Studio album by Maki Ohguro
- Released: 5 December 2018
- Recorded: 2016–2018
- Genre: Japanese pop
- Length: 60:16 (Disc 1) 60:01 (Disc 2)
- Label: Being Inc.
- Producer: Maki Ohguro

Maki Ohguro chronology
| Greatest Hits 1991-2016 ~All Singles +~ (2016) | Music Muscle (2018) | Phoenix (2020) |

Singles from Music Muscle
- "Higher↗↗Higher↗↗" Released: 10 August 2016 (Digital single); "Lie, Lie, Lie" Released: 27 September 2017 (CD); "Latitude: Ashita ga Kuru kara" Released: 26 October 2017 (Digital single); "Zoom Up★" Released: 26 October 2017 (Digital single); "Because...You" Released: 27 May 2018 (Digital single); "CRASH&RUSH feat. doa" Released: 27 May 2018 (Digital single); "Spot Light" Released: 20 June 2018 (Digital single); "Onna wa Tsuraiyo" Released: 20 July 2018 (Digital single); "Oyashin Blues" Released: 20 August 2018 (Digital single); "Harmony" Released: 20 September 2018 (Digital single); "MUSIC MUSCLE" Released: 20 October 2018 (Digital single);

= Music Muscle =

Music Muscle is the fourteenth studio album by Japanese singer-songwriter Maki Ohguro.

== Release ==
The album was released on 5 December 2018 under the Being Inc. label. It's her first studio album for the first time in 8 years. For this album, Ohguro works with music production team from the Being, the label which she debuted.

This album was released in two formats: regular 2-disc edition and limited first press edition with DVD. The DVD disc includes music videoclips and making footage for the songs Music Muscle, Lie Lie Lie, My Will, Latitude and Zoom Up.

==Promotion==
===Singles===
This album consist of eleven previously released singles, of which thirteen were released as digital singles and one was released in CD format.

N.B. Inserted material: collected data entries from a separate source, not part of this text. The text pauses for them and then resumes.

(** ** Request bodies *)

Inductive json : Type :=
| JNull
| JBool (b : bool)
| JInt (z : Z)
| JReal (q : Q)
| JStr (s : string)
| JArray                      (* arrays and nested objects: never a valid scalar field *)
| JObject.

Fixpoint member (key : string) (members : list (string * json)) : option json :=
  match members with
  | [] => None
  | (k, v) :: rest => if String.eqb k key then Some v else member key rest
  end.

(** How pydantic turns a JSON value that is present into a Python [int] or
    [str] depends on its version and mode; the rules are a parameter of the
    validation. *)
Record Coercion : Type := mkCoercion
  { as_int : json -> option Z;
    as_str : json -> option string }.

(** A field without a default: the key must be there and hold a value. *)
Definition required {A} (f : json -> option A) (key : string)
           (body : list (string * json)) : Exception + A :=
  match member key body with
  | None | Some JNull => inl RequestValidationError
  | Some v =>
      match f v with
      | Some a => inr a
      | None => inl RequestValidationError
      end
  end.

(** An [Optional] field with default None. *)
Definition optional {A} (f : json -> option A) (key : string)
           (body : list (string * json)) : Exception + option A :=
  match member key body with
  | None | Some JNull => inr None
  | Some v =>
      match f v with
      | Some a => inr (Some a)
      | None => inl RequestValidationError
      end
  end.

Module BookCreate.
Record t : Type := mk
  { title : string;
    author : string;
    genre : option string;
    year_published : option Z;
    summary : option string }.

Definition validate (co : Coercion) (body : list (string * json)) : Exception + t :=
  match required (as_str co) "title" body with
  | inl e => inl e
  | inr title =>
  match required (as_str co) "author" body with
  | inl e => inl e
  | inr author =>
  match optional (as_str co) "genre" body with
  | inl e => inl e
  | inr genre =>
  match optional (as_int co) "year_published" body with
  | inl e => inl e
  | inr year_published =>
  match optional (as_str co) "summary" body with
  | inl e => inl e
  | inr summary => inr (mk title author genre year_published summary)
  end end end end end.
End BookCreate.

Module ReviewCreate.
Record t : Type := mk
  { user_id : Z;
    review_text : string;
    rating : Z }.

(** None of the three fields has a default. *)
Definition validate (co : Coercion) (body : list (string * json)) : Exception + t :=
  match required (as_int co) "user_id" body with
  | inl e => inl e
  | inr user_id =>
  match required (as_str co) "review_text" body with
  | inl e => inl e
  | inr review_text =>
  match required (as_int co) "rating" body with
  | inl e => inl e
  | inr rating => inr (mk user_id review_text rating)
  end end end.
End ReviewCreate.

(** The call [Book] on the unpacked [book.dict()]: the dict carries all five
    keys, unset ones as None. *)
Definition Book_init (book : BookCreate.t) : Book.t :=
  {| Book.id := None;
     Book.title := BookCreate.title book;
     Book.author := BookCreate.author book;
     Book.genre := BookCreate.genre book;
     Book.year_published := BookCreate.year_published book;
     Book.summary := BookCreate.summary book |}.

(** The call [Review] on the unpacked [review.dict()] and [book_id=id]. *)
Definition Review_init (review : ReviewCreate.t) (book_id : Z) : Review.t :=
  {| Review.id := None;
     Review.book_id := book_id;
     Review.user_id := ReviewCreate.user_id review;
     Review.review_text := Some (ReviewCreate.review_text review);
     Review.rating := ReviewCreate.rating review |}.

(** [for key, value in book.dict().items(): setattr(db_book, key, value)]:
    the five keys of [BookCreate] are assigned, [id] is not among them. *)
Definition setattrs (db_book : Book.t) (book : BookCreate.t) : Book.t :=
  {| Book.id := Book.id db_book;
     Book.title := BookCreate.title book;
     Book.author := BookCreate.author book;
     Book.genre := BookCreate.genre book;
     Book.year_published := BookCreate.year_published book;
     Book.summary := BookCreate.summary book |}.

(** ** The data store *)

Record Store : Type := mkStore
  { books : list Book.t;          (* rows of 'books', in the order a scan lists them *)
    reviews : list Review.t;      (* rows of 'reviews', in the order a scan lists them *)
    books_id_seq : Z;             (* next value of the books.id sequence *)
    reviews_id_seq : Z }.

Definition empty_store : Store :=
  {| books := []; reviews := []; books_id_seq := 1; reviews_id_seq := 1 |}.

Digital single Higher Higher was released on 10 August 2016. On the same day, Maki announced her comeback to the music industry. The single served as a television commercial song to the Mizuno Corporation's "Wave Rider 20".

Album track My Will was released in 2016 as a part of the compilation album Greatest Hits 1991-2016 ~All Singles +~ (along with Higher Higher) and served as a theme song to the 10th season of the TV Asahi television drama of Kasouken no Onna.

Compact disc single Lie Lie Lie was released on 27 September 2017. It become her only single to be released in this format as of February 2020. The single served as an opening theme to the anime television series Detective Conan. The B-side track Revenge was used as a theme song for the Chinese animated series Master of Skill. The single was commercially successful: it debuted at number 20 on the Oricon single weekly charts and charted for 4 weeks.

The following digitals singles were released in various time periods. Two 2017 singles: "Latitude" and "Zoom Up" released simultaneously on 26 October 2017. Latitude served as a theme song and Zoom up at an insert theme song in the theatrical movie Shashin Kôshien 0.5 Byô no Natsu. Another two 2018 singles: "Because You" and "Crush&Rush" were from 27 May 2018. From June to October 2018, the release pace has changed to the one digital single per month, mainly to promote the release of Music Muscle album.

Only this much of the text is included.